◆ **Task material**:

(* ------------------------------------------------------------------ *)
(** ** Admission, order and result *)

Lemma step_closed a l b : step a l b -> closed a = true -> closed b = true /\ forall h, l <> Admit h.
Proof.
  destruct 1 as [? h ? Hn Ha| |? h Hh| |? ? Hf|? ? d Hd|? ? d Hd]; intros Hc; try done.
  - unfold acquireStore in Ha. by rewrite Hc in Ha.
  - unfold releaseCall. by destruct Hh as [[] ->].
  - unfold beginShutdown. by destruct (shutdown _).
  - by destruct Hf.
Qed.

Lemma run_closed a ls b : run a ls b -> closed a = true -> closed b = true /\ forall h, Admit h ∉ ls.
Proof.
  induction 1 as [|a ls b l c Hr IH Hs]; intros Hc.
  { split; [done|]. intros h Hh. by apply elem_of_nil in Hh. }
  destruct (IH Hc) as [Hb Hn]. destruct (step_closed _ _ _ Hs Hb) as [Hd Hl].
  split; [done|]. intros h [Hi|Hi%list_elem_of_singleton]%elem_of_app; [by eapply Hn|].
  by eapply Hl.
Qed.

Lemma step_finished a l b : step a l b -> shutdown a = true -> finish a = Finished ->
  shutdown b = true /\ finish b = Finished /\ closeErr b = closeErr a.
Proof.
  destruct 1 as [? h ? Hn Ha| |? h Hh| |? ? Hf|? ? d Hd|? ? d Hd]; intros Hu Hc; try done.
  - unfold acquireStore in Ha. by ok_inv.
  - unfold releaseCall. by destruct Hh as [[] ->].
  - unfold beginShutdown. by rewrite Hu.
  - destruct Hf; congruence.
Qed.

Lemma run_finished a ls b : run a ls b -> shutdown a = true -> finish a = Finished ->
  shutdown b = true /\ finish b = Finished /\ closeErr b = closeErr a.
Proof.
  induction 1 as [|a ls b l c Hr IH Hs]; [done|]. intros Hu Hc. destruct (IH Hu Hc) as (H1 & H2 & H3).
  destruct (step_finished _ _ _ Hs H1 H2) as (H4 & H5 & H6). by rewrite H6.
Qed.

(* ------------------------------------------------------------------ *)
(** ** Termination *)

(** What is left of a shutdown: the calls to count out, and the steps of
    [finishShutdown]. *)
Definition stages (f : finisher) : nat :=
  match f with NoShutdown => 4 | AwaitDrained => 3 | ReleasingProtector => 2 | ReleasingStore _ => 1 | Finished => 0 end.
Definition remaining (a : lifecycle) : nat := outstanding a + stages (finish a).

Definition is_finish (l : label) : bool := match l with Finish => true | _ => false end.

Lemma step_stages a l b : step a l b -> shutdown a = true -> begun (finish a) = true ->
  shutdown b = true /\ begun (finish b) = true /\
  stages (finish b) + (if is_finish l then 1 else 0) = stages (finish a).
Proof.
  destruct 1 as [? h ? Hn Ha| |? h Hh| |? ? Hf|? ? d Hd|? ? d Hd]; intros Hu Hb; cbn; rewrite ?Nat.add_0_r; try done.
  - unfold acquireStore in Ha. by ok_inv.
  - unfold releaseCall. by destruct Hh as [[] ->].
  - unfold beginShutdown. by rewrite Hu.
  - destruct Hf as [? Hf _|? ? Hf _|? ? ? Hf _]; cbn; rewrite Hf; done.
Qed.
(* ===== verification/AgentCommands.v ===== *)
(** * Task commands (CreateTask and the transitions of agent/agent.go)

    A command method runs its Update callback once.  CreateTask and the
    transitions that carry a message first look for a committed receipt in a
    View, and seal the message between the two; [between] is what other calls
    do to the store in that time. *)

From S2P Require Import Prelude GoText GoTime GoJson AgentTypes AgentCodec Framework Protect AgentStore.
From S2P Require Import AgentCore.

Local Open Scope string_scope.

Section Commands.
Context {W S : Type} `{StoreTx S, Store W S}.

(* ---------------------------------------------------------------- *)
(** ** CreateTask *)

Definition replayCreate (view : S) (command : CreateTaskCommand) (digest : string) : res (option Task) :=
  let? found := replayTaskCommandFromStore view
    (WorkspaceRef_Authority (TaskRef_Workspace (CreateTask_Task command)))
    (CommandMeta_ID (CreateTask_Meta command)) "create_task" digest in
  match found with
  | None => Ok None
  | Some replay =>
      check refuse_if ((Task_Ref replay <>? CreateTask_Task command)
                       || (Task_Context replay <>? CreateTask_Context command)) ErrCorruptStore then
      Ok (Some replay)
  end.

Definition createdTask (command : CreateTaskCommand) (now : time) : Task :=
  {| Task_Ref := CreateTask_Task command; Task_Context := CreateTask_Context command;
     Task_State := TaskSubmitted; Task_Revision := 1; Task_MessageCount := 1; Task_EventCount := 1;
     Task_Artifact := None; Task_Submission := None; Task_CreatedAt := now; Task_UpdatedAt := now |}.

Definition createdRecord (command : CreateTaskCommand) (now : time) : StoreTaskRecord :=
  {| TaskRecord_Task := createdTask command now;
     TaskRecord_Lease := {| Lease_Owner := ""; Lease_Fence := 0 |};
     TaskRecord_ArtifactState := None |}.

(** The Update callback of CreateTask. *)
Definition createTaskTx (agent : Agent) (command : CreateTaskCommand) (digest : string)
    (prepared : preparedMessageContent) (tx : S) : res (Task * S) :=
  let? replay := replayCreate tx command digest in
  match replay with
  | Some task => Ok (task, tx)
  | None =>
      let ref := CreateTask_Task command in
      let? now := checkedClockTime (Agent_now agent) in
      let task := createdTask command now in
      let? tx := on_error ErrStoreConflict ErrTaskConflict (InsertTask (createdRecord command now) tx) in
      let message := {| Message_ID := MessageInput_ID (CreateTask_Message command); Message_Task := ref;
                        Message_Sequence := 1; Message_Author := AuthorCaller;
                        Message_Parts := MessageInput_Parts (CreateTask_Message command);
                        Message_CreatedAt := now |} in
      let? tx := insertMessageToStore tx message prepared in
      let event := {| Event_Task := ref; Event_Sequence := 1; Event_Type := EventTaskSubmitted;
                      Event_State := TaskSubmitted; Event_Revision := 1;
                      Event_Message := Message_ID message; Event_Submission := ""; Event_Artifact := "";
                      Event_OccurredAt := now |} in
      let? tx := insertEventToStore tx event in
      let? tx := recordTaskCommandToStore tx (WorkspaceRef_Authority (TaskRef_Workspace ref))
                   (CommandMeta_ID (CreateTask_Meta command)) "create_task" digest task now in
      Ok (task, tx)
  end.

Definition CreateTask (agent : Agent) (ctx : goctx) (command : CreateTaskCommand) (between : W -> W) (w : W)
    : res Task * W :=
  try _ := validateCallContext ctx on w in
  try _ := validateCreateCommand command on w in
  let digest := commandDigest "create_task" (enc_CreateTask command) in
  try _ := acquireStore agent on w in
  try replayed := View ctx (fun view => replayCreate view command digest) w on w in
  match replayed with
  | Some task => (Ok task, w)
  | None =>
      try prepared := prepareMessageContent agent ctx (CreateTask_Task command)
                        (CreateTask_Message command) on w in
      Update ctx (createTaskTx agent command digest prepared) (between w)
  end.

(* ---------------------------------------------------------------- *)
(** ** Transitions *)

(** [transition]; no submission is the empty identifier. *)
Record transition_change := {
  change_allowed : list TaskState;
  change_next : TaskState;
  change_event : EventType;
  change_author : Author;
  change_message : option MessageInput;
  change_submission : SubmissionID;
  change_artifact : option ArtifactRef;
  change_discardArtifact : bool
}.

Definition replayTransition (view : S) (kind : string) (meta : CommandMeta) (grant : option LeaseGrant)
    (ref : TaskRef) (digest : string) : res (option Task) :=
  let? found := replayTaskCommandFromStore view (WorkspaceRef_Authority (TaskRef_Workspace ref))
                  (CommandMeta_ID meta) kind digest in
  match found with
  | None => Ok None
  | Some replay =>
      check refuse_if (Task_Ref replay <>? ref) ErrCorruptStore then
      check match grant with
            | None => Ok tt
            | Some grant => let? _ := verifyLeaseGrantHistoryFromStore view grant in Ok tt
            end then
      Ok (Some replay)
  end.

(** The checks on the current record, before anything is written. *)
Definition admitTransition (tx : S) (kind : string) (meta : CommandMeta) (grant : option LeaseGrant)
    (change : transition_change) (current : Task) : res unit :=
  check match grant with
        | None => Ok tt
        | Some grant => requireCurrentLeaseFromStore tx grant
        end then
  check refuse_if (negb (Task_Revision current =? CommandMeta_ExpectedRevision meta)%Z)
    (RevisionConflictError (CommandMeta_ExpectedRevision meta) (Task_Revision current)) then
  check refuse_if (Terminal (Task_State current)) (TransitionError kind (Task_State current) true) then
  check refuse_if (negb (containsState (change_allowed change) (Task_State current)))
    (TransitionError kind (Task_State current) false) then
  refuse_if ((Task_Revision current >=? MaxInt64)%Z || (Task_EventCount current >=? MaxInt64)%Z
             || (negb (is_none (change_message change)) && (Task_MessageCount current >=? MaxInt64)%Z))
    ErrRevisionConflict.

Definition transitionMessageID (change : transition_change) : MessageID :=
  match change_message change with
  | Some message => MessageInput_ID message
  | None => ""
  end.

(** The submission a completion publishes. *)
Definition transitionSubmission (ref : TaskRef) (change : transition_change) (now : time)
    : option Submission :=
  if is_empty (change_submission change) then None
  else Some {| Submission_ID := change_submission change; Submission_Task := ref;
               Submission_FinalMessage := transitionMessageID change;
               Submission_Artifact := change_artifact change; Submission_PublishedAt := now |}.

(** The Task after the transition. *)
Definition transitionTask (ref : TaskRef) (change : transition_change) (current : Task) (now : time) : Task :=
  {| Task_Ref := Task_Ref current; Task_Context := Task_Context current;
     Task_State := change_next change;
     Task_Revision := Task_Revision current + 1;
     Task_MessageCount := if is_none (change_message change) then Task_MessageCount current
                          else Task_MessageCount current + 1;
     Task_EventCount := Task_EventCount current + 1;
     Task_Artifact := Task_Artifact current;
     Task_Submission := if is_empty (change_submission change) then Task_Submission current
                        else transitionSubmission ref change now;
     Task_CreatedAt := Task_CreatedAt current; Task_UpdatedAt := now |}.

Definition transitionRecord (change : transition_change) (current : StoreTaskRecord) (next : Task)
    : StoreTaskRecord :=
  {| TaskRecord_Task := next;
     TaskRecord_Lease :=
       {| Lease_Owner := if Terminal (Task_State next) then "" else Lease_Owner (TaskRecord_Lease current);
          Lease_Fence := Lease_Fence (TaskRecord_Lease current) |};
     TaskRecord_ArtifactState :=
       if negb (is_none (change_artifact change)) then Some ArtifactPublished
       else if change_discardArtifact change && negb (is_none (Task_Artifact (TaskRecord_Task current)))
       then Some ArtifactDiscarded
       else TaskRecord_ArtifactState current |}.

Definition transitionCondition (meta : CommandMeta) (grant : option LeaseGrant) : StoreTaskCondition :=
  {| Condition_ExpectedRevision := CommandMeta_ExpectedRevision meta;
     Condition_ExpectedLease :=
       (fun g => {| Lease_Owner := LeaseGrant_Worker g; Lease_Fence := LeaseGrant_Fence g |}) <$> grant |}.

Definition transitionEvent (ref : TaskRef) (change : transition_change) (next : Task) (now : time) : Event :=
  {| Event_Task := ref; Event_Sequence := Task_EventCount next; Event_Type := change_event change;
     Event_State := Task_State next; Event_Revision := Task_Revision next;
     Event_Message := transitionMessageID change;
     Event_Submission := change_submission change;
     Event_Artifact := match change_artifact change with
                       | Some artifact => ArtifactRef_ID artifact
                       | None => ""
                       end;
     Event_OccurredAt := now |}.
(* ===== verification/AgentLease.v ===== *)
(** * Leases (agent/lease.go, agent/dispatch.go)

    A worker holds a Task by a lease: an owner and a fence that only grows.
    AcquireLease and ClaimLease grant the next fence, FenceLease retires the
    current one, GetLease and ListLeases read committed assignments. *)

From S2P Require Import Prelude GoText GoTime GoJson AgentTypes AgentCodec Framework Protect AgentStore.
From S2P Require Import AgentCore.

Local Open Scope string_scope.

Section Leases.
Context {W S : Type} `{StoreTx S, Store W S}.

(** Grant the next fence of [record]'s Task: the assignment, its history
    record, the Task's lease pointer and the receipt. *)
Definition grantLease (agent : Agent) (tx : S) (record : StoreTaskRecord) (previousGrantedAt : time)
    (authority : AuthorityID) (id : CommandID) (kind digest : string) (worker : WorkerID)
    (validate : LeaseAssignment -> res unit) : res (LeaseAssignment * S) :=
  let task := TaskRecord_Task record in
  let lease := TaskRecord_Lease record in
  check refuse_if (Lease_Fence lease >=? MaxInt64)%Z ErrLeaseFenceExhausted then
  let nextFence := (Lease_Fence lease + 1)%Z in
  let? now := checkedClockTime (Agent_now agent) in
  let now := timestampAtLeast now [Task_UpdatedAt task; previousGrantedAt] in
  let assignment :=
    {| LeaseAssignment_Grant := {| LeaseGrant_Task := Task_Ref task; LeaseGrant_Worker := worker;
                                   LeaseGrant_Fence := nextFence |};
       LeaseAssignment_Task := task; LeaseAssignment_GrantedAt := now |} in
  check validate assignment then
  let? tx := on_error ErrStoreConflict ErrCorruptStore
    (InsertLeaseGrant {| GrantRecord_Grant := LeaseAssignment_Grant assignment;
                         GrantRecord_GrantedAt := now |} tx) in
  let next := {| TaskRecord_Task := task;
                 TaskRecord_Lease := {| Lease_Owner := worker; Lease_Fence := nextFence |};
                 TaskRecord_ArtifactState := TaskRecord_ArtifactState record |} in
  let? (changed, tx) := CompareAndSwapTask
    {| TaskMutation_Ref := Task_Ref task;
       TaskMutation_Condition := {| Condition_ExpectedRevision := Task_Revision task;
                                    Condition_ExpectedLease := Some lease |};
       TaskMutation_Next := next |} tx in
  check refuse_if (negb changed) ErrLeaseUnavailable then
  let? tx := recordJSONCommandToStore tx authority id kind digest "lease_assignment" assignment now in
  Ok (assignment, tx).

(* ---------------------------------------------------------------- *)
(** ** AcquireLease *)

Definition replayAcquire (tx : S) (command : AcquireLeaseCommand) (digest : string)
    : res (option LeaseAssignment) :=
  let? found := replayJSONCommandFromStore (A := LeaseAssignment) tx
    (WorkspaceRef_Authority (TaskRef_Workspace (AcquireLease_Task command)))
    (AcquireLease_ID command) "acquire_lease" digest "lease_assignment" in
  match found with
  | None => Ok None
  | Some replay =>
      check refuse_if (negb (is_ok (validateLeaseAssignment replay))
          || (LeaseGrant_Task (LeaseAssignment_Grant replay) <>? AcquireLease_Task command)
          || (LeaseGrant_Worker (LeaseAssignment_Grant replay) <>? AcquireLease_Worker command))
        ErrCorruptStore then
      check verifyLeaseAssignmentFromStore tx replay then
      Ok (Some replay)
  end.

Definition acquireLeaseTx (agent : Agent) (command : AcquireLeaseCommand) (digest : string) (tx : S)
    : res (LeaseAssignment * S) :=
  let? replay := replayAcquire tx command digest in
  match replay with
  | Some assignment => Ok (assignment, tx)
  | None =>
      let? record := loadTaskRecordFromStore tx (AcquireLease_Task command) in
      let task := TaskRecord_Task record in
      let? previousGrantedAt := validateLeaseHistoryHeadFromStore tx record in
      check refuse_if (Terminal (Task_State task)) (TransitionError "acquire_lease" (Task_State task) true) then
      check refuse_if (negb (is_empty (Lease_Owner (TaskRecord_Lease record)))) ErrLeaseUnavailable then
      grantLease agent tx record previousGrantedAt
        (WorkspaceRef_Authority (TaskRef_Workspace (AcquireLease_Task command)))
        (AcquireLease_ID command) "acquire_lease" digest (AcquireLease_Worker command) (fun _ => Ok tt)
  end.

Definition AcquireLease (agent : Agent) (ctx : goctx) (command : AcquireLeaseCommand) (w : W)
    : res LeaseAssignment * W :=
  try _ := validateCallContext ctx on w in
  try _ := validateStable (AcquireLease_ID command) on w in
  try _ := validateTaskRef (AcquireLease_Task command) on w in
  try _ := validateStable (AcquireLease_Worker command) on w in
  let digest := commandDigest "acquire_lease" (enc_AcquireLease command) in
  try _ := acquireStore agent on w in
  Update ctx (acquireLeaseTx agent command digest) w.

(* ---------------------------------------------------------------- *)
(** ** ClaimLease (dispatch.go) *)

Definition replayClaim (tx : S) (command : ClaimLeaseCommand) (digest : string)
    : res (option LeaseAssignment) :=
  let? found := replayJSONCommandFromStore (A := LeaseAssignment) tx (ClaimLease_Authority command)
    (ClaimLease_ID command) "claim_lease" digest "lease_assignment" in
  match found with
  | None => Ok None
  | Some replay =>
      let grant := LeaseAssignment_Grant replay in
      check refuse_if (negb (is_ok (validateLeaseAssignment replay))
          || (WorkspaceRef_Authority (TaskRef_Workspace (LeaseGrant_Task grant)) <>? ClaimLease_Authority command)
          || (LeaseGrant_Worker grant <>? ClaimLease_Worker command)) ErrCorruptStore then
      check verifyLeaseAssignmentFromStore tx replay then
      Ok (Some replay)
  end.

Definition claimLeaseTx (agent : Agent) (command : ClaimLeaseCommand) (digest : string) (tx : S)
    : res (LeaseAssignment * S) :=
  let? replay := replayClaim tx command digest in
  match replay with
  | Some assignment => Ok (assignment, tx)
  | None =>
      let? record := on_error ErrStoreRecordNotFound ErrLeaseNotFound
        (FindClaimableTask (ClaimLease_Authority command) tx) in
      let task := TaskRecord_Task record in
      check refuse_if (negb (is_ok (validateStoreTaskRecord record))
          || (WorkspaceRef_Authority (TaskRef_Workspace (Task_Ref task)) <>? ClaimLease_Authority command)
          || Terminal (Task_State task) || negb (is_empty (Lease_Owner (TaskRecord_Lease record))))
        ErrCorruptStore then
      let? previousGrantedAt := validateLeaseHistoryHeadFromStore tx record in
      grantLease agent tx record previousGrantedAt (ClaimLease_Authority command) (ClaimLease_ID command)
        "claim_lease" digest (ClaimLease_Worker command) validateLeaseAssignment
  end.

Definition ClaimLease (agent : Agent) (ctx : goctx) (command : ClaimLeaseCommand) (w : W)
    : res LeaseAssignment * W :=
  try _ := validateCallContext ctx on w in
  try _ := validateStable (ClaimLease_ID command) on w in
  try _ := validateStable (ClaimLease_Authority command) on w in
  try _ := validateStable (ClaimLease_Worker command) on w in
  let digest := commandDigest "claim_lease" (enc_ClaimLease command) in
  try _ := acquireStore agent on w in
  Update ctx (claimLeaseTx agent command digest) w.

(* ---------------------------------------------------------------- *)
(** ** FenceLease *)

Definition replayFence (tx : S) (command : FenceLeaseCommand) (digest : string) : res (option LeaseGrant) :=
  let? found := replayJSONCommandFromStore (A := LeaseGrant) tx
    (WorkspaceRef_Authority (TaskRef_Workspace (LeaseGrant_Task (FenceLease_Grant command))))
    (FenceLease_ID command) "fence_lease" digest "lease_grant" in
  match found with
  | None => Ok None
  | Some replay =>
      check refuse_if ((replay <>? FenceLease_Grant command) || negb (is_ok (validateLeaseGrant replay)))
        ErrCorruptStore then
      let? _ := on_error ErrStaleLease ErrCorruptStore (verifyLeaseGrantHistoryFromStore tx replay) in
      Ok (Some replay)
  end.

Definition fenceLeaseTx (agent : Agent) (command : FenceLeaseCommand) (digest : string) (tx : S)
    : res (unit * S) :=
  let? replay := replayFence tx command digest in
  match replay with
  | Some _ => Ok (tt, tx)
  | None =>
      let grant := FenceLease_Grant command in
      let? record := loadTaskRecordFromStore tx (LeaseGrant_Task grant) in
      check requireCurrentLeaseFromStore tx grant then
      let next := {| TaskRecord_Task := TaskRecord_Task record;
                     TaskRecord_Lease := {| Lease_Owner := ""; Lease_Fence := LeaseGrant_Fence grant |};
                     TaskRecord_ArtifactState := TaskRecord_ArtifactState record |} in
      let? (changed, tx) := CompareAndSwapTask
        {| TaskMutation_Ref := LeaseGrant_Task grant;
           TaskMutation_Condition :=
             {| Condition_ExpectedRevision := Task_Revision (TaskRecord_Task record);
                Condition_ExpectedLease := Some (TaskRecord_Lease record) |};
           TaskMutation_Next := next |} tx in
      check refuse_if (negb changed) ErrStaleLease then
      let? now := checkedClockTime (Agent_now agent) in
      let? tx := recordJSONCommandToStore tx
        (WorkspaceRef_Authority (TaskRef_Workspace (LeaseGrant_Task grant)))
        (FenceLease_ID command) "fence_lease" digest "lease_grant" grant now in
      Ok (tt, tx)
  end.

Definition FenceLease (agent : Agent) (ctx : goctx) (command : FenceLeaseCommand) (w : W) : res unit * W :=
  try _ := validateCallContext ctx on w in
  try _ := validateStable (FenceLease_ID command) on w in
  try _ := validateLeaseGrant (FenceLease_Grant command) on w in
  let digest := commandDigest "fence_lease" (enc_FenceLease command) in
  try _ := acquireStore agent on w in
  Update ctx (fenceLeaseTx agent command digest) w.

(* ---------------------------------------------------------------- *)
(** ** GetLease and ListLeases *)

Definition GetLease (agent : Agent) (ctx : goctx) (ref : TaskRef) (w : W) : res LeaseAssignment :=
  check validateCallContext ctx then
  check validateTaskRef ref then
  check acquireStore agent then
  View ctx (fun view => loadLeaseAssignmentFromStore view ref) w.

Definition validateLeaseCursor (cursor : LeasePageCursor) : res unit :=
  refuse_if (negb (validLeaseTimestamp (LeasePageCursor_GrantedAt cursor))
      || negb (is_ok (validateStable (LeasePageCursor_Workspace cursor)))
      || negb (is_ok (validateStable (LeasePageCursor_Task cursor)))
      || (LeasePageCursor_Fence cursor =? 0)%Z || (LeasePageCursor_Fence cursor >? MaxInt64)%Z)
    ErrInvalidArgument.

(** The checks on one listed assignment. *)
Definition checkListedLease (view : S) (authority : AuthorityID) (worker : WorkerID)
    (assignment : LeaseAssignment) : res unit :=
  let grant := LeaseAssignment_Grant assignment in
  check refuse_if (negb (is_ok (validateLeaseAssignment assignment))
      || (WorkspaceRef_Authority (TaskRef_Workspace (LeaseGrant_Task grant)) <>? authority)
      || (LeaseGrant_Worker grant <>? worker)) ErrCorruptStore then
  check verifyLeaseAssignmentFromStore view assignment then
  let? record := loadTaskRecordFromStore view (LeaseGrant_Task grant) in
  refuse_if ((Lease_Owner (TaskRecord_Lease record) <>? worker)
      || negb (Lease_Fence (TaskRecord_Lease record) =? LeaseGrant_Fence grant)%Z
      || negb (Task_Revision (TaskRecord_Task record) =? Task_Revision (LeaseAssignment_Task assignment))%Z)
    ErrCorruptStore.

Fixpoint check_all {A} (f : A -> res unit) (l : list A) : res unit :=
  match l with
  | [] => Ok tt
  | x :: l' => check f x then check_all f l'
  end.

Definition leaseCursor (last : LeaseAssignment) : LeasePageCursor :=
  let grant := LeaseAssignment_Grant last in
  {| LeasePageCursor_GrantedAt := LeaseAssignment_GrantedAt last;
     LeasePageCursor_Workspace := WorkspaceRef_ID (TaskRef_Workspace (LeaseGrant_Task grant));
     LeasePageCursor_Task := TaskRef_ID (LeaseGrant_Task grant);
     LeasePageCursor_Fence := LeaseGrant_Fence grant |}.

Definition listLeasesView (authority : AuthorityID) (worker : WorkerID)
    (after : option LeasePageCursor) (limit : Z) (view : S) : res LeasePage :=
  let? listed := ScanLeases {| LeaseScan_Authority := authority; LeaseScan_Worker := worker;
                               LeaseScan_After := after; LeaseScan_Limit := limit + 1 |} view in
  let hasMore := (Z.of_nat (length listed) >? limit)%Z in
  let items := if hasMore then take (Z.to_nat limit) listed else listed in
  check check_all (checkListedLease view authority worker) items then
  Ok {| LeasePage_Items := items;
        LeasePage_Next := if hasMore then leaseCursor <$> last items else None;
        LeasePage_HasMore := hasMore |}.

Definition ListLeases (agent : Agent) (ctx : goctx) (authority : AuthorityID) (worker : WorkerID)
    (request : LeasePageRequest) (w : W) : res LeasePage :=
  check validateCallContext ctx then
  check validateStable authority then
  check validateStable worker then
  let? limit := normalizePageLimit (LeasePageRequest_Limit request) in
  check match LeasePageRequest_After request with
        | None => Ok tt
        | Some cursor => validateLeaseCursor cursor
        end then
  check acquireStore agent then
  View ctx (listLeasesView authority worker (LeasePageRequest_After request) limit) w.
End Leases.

◆ **Problem**: Restate the material word for word, but only from its first line through the line containing "- unfold acquireStore in Ha. by rewrite".

◆ **Solution to the exercise**:
(* ------------------------------------------------------------------ *)
(** ** Admission, order and result *)

Lemma step_closed a l b : step a l b -> closed a = true -> closed b = true /\ forall h, l <> Admit h.
Proof.
  destruct 1 as [? h ? Hn Ha| |? h Hh| |? ? Hf|? ? d Hd|? ? d Hd]; intros Hc; try done.
  - unfold acquireStore in Ha. by rewrite Hc in Ha.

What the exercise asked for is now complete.